When you're looking at a coral, you're really looking at two different things, together. There are the polyps, which are animals - the actual living body of coral that secretes the hard structures we recognize - and there are the zooxanthellae, which are plants (algae) that live within these structures and provide food to the polyps via photosynthesis. The zooxanthellae are what give the corals their brilliant colors. Coral bleaching occurs when conditions are poor and the polyp can no longer support the zooxanthellae, or vice versa. The colored zooxanthellae leave the hard structures of the polyps, and the coral turns white.

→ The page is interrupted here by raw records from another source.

(* ===== verification/Catalog.v ===== *)
(** * The package catalog (kernel/catalog.c)

    The index file lists packages, one line each, with fields separated by bars;
    the files active and rollback hold the installed version and the saved one.
    Installation verifies a package, backs up the installed image, applies the
    package and records it; rollback copies the backup back.

    A field that a line does not have leaves the caller's buffer as it was, here
    [None]; reading such a buffer is [Undef]. *)

From S2P Require Import Prelude Abi Ipc Ramfs Persist Paths Quota Policy Sched AgentDef Mem Vm VmTree VmProps Kernel Uaccess Agent Tool Ota.

Definition CATALOG_PATH_INDEX : list Z := str "/agent/1/catalog/index".
Definition CATALOG_PATH_ACTIVE : list Z := str "/agent/1/catalog/active".
Definition CATALOG_PATH_ROLLBACK : list Z := str "/agent/1/catalog/rollback".

Record catalog_entry := mk_centry {
  ce_version : option (list Z);
  ce_pkg_path : option (list Z);
  ce_install_path : option (list Z);
  ce_channel : option (list Z);
  ce_min_version : option (list Z)
}.

Definition catalog_file_size (fs : ramfs) (path : list Z) : Z :=
  let n := (ramfs_read fs path 0 1).1 in
  if n <? 0 then n else usage_loop (Z.to_nat (RAMFS_FILE_SIZE - 1)) fs path 1.

(** The result and the bytes read. *)
Definition catalog_read_file (fs : ramfs) (path : list Z) (cap : Z) : Z * list Z :=
  let len := catalog_file_size fs path in
  if len <? 0 then (len, [])
  else if cap <=? len then (ENOSPC, [])
  else
    let '(n, buf) := ramfs_read fs path 0 len in
    if negb (n =? len) then (EIO, []) else (len, buf).

Definition catalog_copy_file (src dst : list Z) (fs : ramfs) : Z * ramfs :=
  let len := catalog_file_size fs src in
  if len <? 0 then (len, fs)
  else if len =? 0 then (ENOENT, fs)
  else if RAMFS_FILE_SIZE <? len then (ENOSPC, fs)
  else
    let '(n, buf) := ramfs_read fs src 0 len in
    if negb (n =? len) then (EIO, fs)
    else let '(rc, fs') := ramfs_put fs dst buf len in (if negb (rc =? 0) then ENOSPC else 0, fs').

(** ** Versions *)

(** The loop over the text, with the part and the numbers read so far. *)
Fixpoint version_loop (s : list Z) (part m n p : Z) : option (Z * Z * Z) :=
  match s with
  | [] => Some (m, n, p)
  | c :: s' =>
      if is_digit c then
        let d := c - 48 in
        if part =? 0 then version_loop s' part (i32 (m * 10 + d)) n p
        else if part =? 1 then version_loop s' part m (i32 (n * 10 + d)) p
        else version_loop s' part m n (i32 (p * 10 + d))
      else if c =? chr "." then if 2 <? part + 1 then None else version_loop s' (part + 1) m n p
      else Some (m, n, p)
  end.

Definition parse_version (s : list Z) : option (Z * Z * Z) := version_loop s 0 0 0 0.

Definition version_ge (a b : list Z) : bool :=
  match parse_version a with
  | None => false
  | Some (am, an, ap) =>
      match parse_version b with
      | None => true
      | Some (bm, bn, bp) =>
          if negb (am =? bm) then bm <? am
          else if negb (an =? bn) then bn <? an
          else bp <=? ap
      end
  end.

(** ** Lines and fields *)

Definition BAR : Z := 124.

Fixpoint skip_fields (line : list Z) (field : nat) : option (list Z) :=
  match field with
  | O => Some line
  | S f => match line with
           | [] => None
           | c :: l => if c =? BAR then skip_fields l f else skip_fields l field
           end
  end.

Fixpoint until_bar (n : nat) (s : list Z) : list Z :=
  match n, s with
  | S n', c :: s' => if c =? BAR then [] else c :: until_bar n' s'
  | _, _ => []
  end.

(** What is left in the buffer of [outlen] bytes, [None] when it is not written.
    The C function gives 1 exactly for a non-empty field. *)
Definition split_field (line : list Z) (field : nat) (outlen : Z) : option (list Z) :=
  until_bar (Z.to_nat (outlen - 1)) <$> skip_fields line field.

Definition nonempty (o : option (list Z)) : bool :=
  match o with Some (_ :: _) => true | _ => false end.

(** The lines of a file as the scanning loops see them; a NUL ends a line early. *)
Fixpoint file_lines (l : list Z) : list (list Z) :=
  match l with
  | [] => []
  | c :: l' =>
      if c =? 10 then [] :: file_lines l'
      else match file_lines l' with [] => [[c]] | x :: r => (c :: x) :: r end
  end.

Definition text_lines (l : list Z) : list (list Z) := (λ x, until_nul (length x) x) <$> file_lines l.

(** The first line whose first field is [name]. *)
Definition named_line (text name : list Z) : option (list Z) :=
  find (λ l, match split_field l 0 32 with
             | Some (c :: e) => str_eq (c :: e) name
             | _ => false
             end) (text_lines text).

photo credit Minivan News via MRC


This is always a bad sign. The polyps and the zooxanthellae live in a mutually beneficial relationship, and (most times) the corals cannot survive without them. There are different levels of bleaching, but when an entire coral structure goes white, there is no chance of re-growth, and the reef begins to die. We all know coral reefs are hugely important ecosystems, so when the corals start to die, the damage ripples throughout the entire system.

Corals are sensitive to temperature change, and the recent high temperatures in the Maldives have been having an adverse effect.

"Hussein Zahir from the Marine Research Centre (MRC) has been collecting reports of the bleaching, and said that based on his estimates, “10-15 percent of shallow reef coral is now completely white, while 50-70 percent has begun to pale…Coral reefs may be the first ecosystem we’ll lose on our planet."